● **TASK TO CARRY OUT**
Of the entries below, return only those lines from the line with "match host_addr (rz_endpoint" to the line with "Definition refuse_relay (r", exactly, both included.

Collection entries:
■ ■ ■ ■
Definition spend (r : R) (ip : IpAddr) : R * bool :=
  let t := now r in
  let budget := default (mkBucket full_budget t) (rz_budgets r !! ip) in
  let (budget, ok) :=
    Bucket.take binary32 (Fl.of_Z binary32 INTRODUCTIONS_PER_SECOND) full_budget (Fl.of_Z binary32 1)
      t budget in
  (set_rz_budgets r (<[ip := budget]> (rz_budgets r)), ok).

Definition register (r : R) (peer : Z) : R :=
  match host_key (rz_endpoint r) peer, host_addr (rz_endpoint r) peer with
  | Some key, Some addr =>
      let from_ip :=
        len (filter (fun ic => SocketAddr.ip (cl_addr ic.2) = SocketAddr.ip addr)
               (map_to_list (rz_clients r))) in
      if negb (is_some (rz_clients r !! peer)) && (MAX_CLIENTS_PER_IP <=? from_ip) then r else
      let old := rz_by_key r !! key in
      let r := set_rz_by_key r (<[key := peer]> (rz_by_key r)) in
      let r :=
        match old with
        | Some old => if old =? peer then r else set_rz_clients r (delete old (rz_clients r))
        | None => r
        end in
      let r := set_rz_clients r (<[peer := mkClient key addr]> (rz_clients r)) in
      send r peer (Observed addr)
  | _, _ => r
  end.

Definition refuse (r : R) (peer : Z) (about : bytes) (reason : Unavailable) : R :=
  send r peer (ControlUnavailable about (Unavailable.to_byte reason)).

Definition introduce (r : R) (peer : Z) (from target : bytes) : R :=
  if bool_decide (target = from) then r else
  if negb (rz_policy r from target) then refuse r peer target Refused else
  let t := now r in
  let r := set_rz_asked r (<[(from, target) := t]> (rz_asked r)) in
  let mutual :=
    match rz_asked r !! (target, from) with
    | Some at_ => since t at_ <=? rz_window r
    | None => false
    end in
  match rz_by_key r !! target with
  | None => r
  | Some other =>
      if negb mutual then r else
      match host_addr (rz_endpoint r) peer, host_addr (rz_endpoint r) other with
      | Some here, Some there =>
          let r := set_rz_asked r (delete (target, from) (delete (from, target) (rz_asked r))) in
          let r := set_rz_introduced r (<[pair from target := t]> (rz_introduced r)) in
          let r := send r peer (Introduction target there) in
          send r other (Introduction from here)
      | _, _ => r
      end
  end.

Definition refuse_to (r : R) (to about : bytes) (reason : Unavailable) : R :=
  match rz_by_key r !! to with Some peer => refuse r peer about reason | None => r end.

Definition refuse_relay (r : R) (from target : bytes) (reason : Unavailable) : R :=
  refuse_to (refuse_to r from target reason) target from reason.

(** [make()] of [Allocation::open]: the port bound, its token and its secret. *)
Definition make_port (h : H) (bound : IpAddr) : H * option (Z * bytes * bytes) :=
  let (h, port) := host_bind h bound in
  match port with
  | None => (h, None)
  | Some port =>
      let (h, token) := host_random h SECRET_LEN in
      let (h, secret) := host_random h SECRET_LEN in
      (h, Some (port, token, secret))
  end.

Definition open_allocation (h : H) (bound advertised : IpAddr) (ips : gset IpAddr)
  : H * option Allocation :=
  let (h, first) := make_port h bound in
  match first with
  | None => (h, None)
  | Some (port0, token0, secret0) =>
      let (h, second) := make_port h bound in
      match second with
      | None => (h, None)
      | Some (port1, token1, secret1) =>
          (h, Some (Allocation.open bound advertised ips port0 port1 token0 secret0 token1 secret1
                      (host_now h)))
      end
  end.

(** The IP addresses of a pair's registrations. *)
Definition ips_of (r : R) (peer other : Z) : gset IpAddr :=
  let ip_of peer := option_list ((fun c => SocketAddr.ip (cl_addr c)) <$> rz_clients r !! peer) in
  list_to_set (ip_of peer ++ ip_of other).

(** The relays an IP address has a side of. *)
Definition relays_of (r : R) (ip : IpAddr) : Z :=
  len (filter (fun ka => ip ∈ al_ips ka.2) (map_to_list (rz_relays r))).

Definition offer (r : R) (to other : bytes) (p : Port) : R :=
  match rz_by_key r !! to with
  | Some peer => send r peer (RelayOffer other (pt_advertised p) (pt_token p))
  | None => r
  end.

(** Both sides told where their port is: 0 for the smaller key. *)
Definition offers (r : R) (key : bytes * bytes) (a : Allocation) : R :=
  offer (offer r key.1 key.2 (al_port0 a)) key.2 key.1 (al_port1 a).

(** A pair's relay, opened if it has none and there is room: [None] for a refusal. *)
Definition allocate (r : R) (key : bytes * bytes) (peer other : Z) : R * option Allocation :=
  match rz_relays r !! key with
  | Some a => (r, Some a)
  | None =>
      let ips := ips_of r peer other in
      let crowded := existsb (fun ip => MAX_RELAYS_PER_IP <=? relays_of r ip) (elements ips) in
      match host_local_addr (rz_endpoint r) with
      | None => (r, None)
      | Some local =>
          let bound := SocketAddr.ip local in
          let advertised := default bound (rz_relay_ip r) in
          if (MAX_RELAYS <=? relays r) || crowded || is_unspecified advertised then (r, None) else
          let (h, a) := open_allocation (rz_endpoint r) bound advertised ips in
          let r := set_rz_endpoint r h in
          match a with
          | None => (r, None)
          | Some a => (set_rz_relays r (<[key := a]> (rz_relays r)), Some a)
          end
      end
  end.

Definition relay (r : R) (peer : Z) (from target : bytes) : R :=
  let key := pair from target in
  let recent :=
    match rz_introduced r !! key with
    | Some at_ => since (now r) at_ <=? RELAY_WINDOW
    | None => false
    end in
  match rz_by_key r !! target with
  | None => refuse r peer target NotRegistered
  | Some other =>
      if negb recent then refuse r peer target NoRelay else
      if negb (rz_policy r from target) then refuse_relay r from target NoRelay else
      let (r, a) := allocate r key peer other in
      match a with
      | None => refuse_relay r from target NoRelay
      | Some a => offers r key a
      end
  end.

(** A request about [target], if its address has budget for it. *)
Definition request (r : R) (peer : Z) (ip : IpAddr) (target : bytes) (act : R -> R) : R :=
  let (r, ok) := spend r ip in
  if ok then act r else refuse r peer target Refused.

Definition handle (r : R) (peer : Z) (c : Control) : R :=
  match c with
  | Register => register r peer
  | _ =>
      match rz_clients r !! peer with
      | None => r
      | Some client =>
          let from := cl_key client in
          let ip := SocketAddr.ip (cl_addr client) in
          match c with
          | Join tag mac => let (r, ok) := spend r ip in if ok then join r peer from tag mac else r
          | Leave tag => leave r peer tag
          | Introduce target => request r peer ip target (fun r => introduce r peer from target)
          | RelayRequest target => request r peer ip target (fun r => relay r peer from target)
          | _ => r
          end
      end
  end.

(** An unanswered request that has run out: whoever asked is told why. *)
Definition expire_one (r : R) (ft : bytes * bytes) : R :=
  match rz_by_key r !! ft.1 with
  | None => r
  | Some peer =>
      refuse r peer ft.2 (if is_some (rz_by_key r !! ft.2) then NotAsked else NotRegistered)
  end.

Definition expire (r : R) : R :=
  let t := now r in
  let expired := map fst (filter (fun fa => rz_window r < since t fa.2) (map_to_list (rz_asked r))) in
  let r := set_rz_asked r (filter (fun fa => since t fa.2 <= rz_window r) (rz_asked r)) in
  let r := fold_left expire_one expired r in
  let r := set_rz_introduced r (filter (fun pa => since t pa.2 <= RELAY_WINDOW) (rz_introduced r)) in
  let r := set_rz_relays r (filter (fun pa => Allocation.idle pa.2 t = false) (rz_relays r)) in
  set_rz_budgets r (filter (fun ib => since t (bk_refilled ib.2) < BUDGET_KEPT) (rz_budgets r)).

Definition on_event (r : R) (ev : Event) : R :=
  match ev with
  | Message peer data =>
      match Control.decode data with Some c => handle r peer c | None => r end
  | PeerLost peer => forget r peer
  | _ => r
  end.

(** [poll], for [fuel] turns of the endpoint's; [Ok false] means they were not
    enough. *)
Definition poll (fuel : nat) (timeout : option Z) (r : R) : R * HostResult bool :=
  let r := expire r in
  let wait := match timeout with Some t => Z.min t MAX_POLL_WAIT | None => MAX_POLL_WAIT end in
  let (h, ev) := host_poll fuel (rz_endpoint r) wait in
  let! (r, ev) := (set_rz_endpoint r h, ev) in
  match ev with
  | Some ev => (on_event r ev, Ok true)
  | None => (r, Ok false)
  end.

(** A relay's thread handles one datagram. *)
Definition relay_turn (r : R) (key : bytes * bytes) (arrival : Arrival) : R :=
  match rz_relays r !! key with
  | Some a => set_rz_relays r (<[key := fst (Relay.handle a arrival)]> (rz_relays r))
  | None => r
  end.
End rendezvous.
End Rendezvous.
■ ■ ■ ■
● **ANSWER SECTION**
      match host_addr (rz_endpoint r) peer, host_addr (rz_endpoint r) other with
      | Some here, Some there =>
          let r := set_rz_asked r (delete (target, from) (delete (from, target) (rz_asked r))) in
          let r := set_rz_introduced r (<[pair from target := t]> (rz_introduced r)) in
          let r := send r peer (Introduction target there) in
          send r other (Introduction from here)
      | _, _ => r
      end
  end.

Definition refuse_to (r : R) (to about : bytes) (reason : Unavailable) : R :=
  match rz_by_key r !! to with Some peer => refuse r peer about reason | None => r end.

Definition refuse_relay (r : R) (from target : bytes) (reason : Unavailable) : R :=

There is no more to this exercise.